The call for holy war came this week from Sufi Mohammad, an outspoken Muslim cleric who runs a madrassa, or religious school, in nearby Madyan. He exhorted "true Muslims" to mass and prepare to go to Afghanistan — to repel any U.S. ground incursions.

How they will get there, and what they will do upon arrival, is uncertain. Their way station before entering Afghanistan is Bajur, a borderland tribal village where volunteers from different area will come together this weekend.

In this region of Pakistan, Mohammad's organization, Tehrik Nifaz Shariat Mohammadi Malakand, or Movement for the Enforcement of Islamic Laws, has been embraced.

And the cleric's message — that, despite its insistence to the contrary, the United States is waging war on Islam itself — hits home.
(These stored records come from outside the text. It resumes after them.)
(** * ART_DRM backend: fault-isolation middleware, lifecycle hooks and
      route composition of [app/main.py] and [app/api/v1/__init__.py].

    The Python code is embedded shallowly.  A coroutine is a function
    from the world to an outcome (a value or a raised exception) and a
    new world; [try ... except] is a dispatch over the clauses in source
    order; the world records, in order, what the code of [main.py] does
    to its environment (the coroutines it awaits and the records it
    hands to its logger). *)

From Stdlib Require Import String Ascii List ZArith Bool Lia.
Import ListNotations.
Open Scope string_scope.

(** ** Python values *)

Module Py.

(** [needle in haystack] on two [str] values. *)
Fixpoint contains (haystack needle : string) : bool :=
  if String.prefix needle haystack then true
  else match haystack with
       | EmptyString => false
       | String _ rest => contains rest needle
       end.

(** A raised exception object: the names of the classes in the method
    resolution order of its class (its own class first), what [str(e)]
    gives, and what [traceback.format_exc()] gives while it is being
    handled. *)
Record Exn : Type := mkExn {
  mro : list string;
  str : string;
  format_exc : string
}.

(** [isinstance(e, cls)], which is also the test an [except cls] clause
    makes. *)
Definition isinstance (e : Exn) (cls : string) : bool :=
  existsb (String.eqb cls) (mro e).

(** Some classes of the standard hierarchy, by their resolution order. *)
Definition BaseException_mro : list string := ["BaseException"; "object"].
Definition Exception_mro : list string := "Exception" :: BaseException_mro.

Definition RuntimeError (msg tb : string) : Exn :=
  mkExn ("RuntimeError" :: Exception_mro) msg tb.
Definition NotImplementedError (msg tb : string) : Exn :=
  mkExn ("NotImplementedError" :: "RuntimeError" :: Exception_mro) msg tb.
Definition ValueError (msg tb : string) : Exn :=
  mkExn ("ValueError" :: Exception_mro) msg tb.
Definition KeyboardInterrupt (msg tb : string) : Exn :=
  mkExn ("KeyboardInterrupt" :: BaseException_mro) msg tb.
(** [fastapi.exceptions.RequestValidationError], imported by [main.py]. *)
Definition RequestValidationError (msg tb : string) : Exn :=
  mkExn ("RequestValidationError" :: "ValidationException" :: Exception_mro)
        msg tb.

(** What a call gives: it returns or it raises. *)
Inductive Outcome (A : Type) : Type :=
| Returned (a : A)
| Raised (e : Exn).
Arguments Returned {A} a.
Arguments Raised {A} e.

Definition newline : string := String "010"%char EmptyString.

End Py.
Import Py.

(** ** HTTP values *)

#[local] Set Warnings "-register-all".

Inductive Json : Type :=
| JNull
| JBool (b : bool)
| JNum (n : Z)
| JStr (s : string)
| JArr (items : list Json)
| JObj (fields : list (string * Json)).

Inductive Body : Type :=
| JsonBody (content : Json)
| FileBody (file_path media_type : string)
| RawBody (bytes : string).

Record Response : Type := mkResponse {
  status_code : Z;
  body : Body
}.

(** [JSONResponse(status_code=..., content=...)]. *)
Definition JSONResponse (status : Z) (content : Json) : Response :=
  mkResponse status (JsonBody content).

Record Request : Type := mkRequest {
  method : string;
  url_path : string
}.

(** ** The world and the coroutine monad *)

(** The levels of [logging] and their numbers. *)
Inductive Level : Type := DEBUG | INFO | WARNING | ERROR | CRITICAL.

Definition levelno (level : Level) : Z :=
  match level with
  | DEBUG => 10
  | INFO => 20
  | WARNING => 30
  | ERROR => 40
  | CRITICAL => 50
  end.

(** [logging.basicConfig(level=logging.INFO)], line 11; [logger], line 12,
    has no level of its own and takes this one. *)
Definition basicConfig_level : Level := INFO.

Definition isEnabledFor (level : Level) : bool :=
  (levelno basicConfig_level <=? levelno level)%Z.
"This is a strange occasion of world history," Mohammad said Friday. "For the first time, all the anti-Islamic forces are united against Islam."

It was impossible to verify how many supporters were actually en route to join him. In recent weeks, many militants have claimed far more backing than rallies eventually produce.

However, the numbers in Temergarah on Saturday morning — and the people jammed into trucks and on bus rooftops — suggested support was heavy. Mohammad's backers say the number to enter Afghanistan will reach 100,000.

"We are not worried about death," said Khaled, the brigade leader. "If we die in jihad, it is something much more greater than to be alive. And we will be taken into paradise."

The night before, men had massed by the thousands in Temergarah and other wind-whipped mountain villages in northeastern Pakistan's mountains.

Out-of-towners, their conversation crackling with anticipation, roamed Temergarah's streets. Pickup trucks patrolled town with loudspeakers attached, calling people to assemble with a chant: "Afghanistan will be a graveyard for Americans." Men huddled around radios, listening for news about the conflict; most tuned in to the BBC.

People camped on porches, beneficiaries of local hospitality. Others slept on floors of public buildings. Mosques lodged as many as they could, and supplied food and blankets.

"I cannot tolerate the bombing and the cruelty of Americans. I must go," said Mamoor Shah, a medicine salesman who, at 18, already has a wife and child. "Muslims cannot keep silent."

For many young men, this is no mere rite of passage. It is religion — and it is blood, heritage and family.

'ONE OF THE WORST NIGHTS'

In Afghanistan, U.S. bombers hammered Kabul on Saturday, lighting up the night sky with fireballs, and unleashed their heaviest raids yet on Taliban front lines north of the city.

"It was one of the worst nights," said one resident, speaking on the 21st day of the U.S. assault on Afghanistan.

Smoke billowed from a compound of the International Committee of the Red Cross, whose warehouses were hit by U.S. jets a day earlier. The ICRC said on Saturday it was unable to distribute food to Kabul residents because of the bombing.

North of the city U.S. warplanes circled high above Taliban air defenses and dived to release bombs and missiles on Taliban trenches and gun emplacements facing Northern Alliance forces. "This is the heaviest day of air attacks on this front so far," said opposition commander Mustafa.

U.S. plans were bolstered by news from Russia that it intended to give 40 tanks and more than 100 armored vehicles to the opposition Northern Alliance by year's end and by Britain's commitment of ground forces in the form of 200 elite Royal Marine commandos.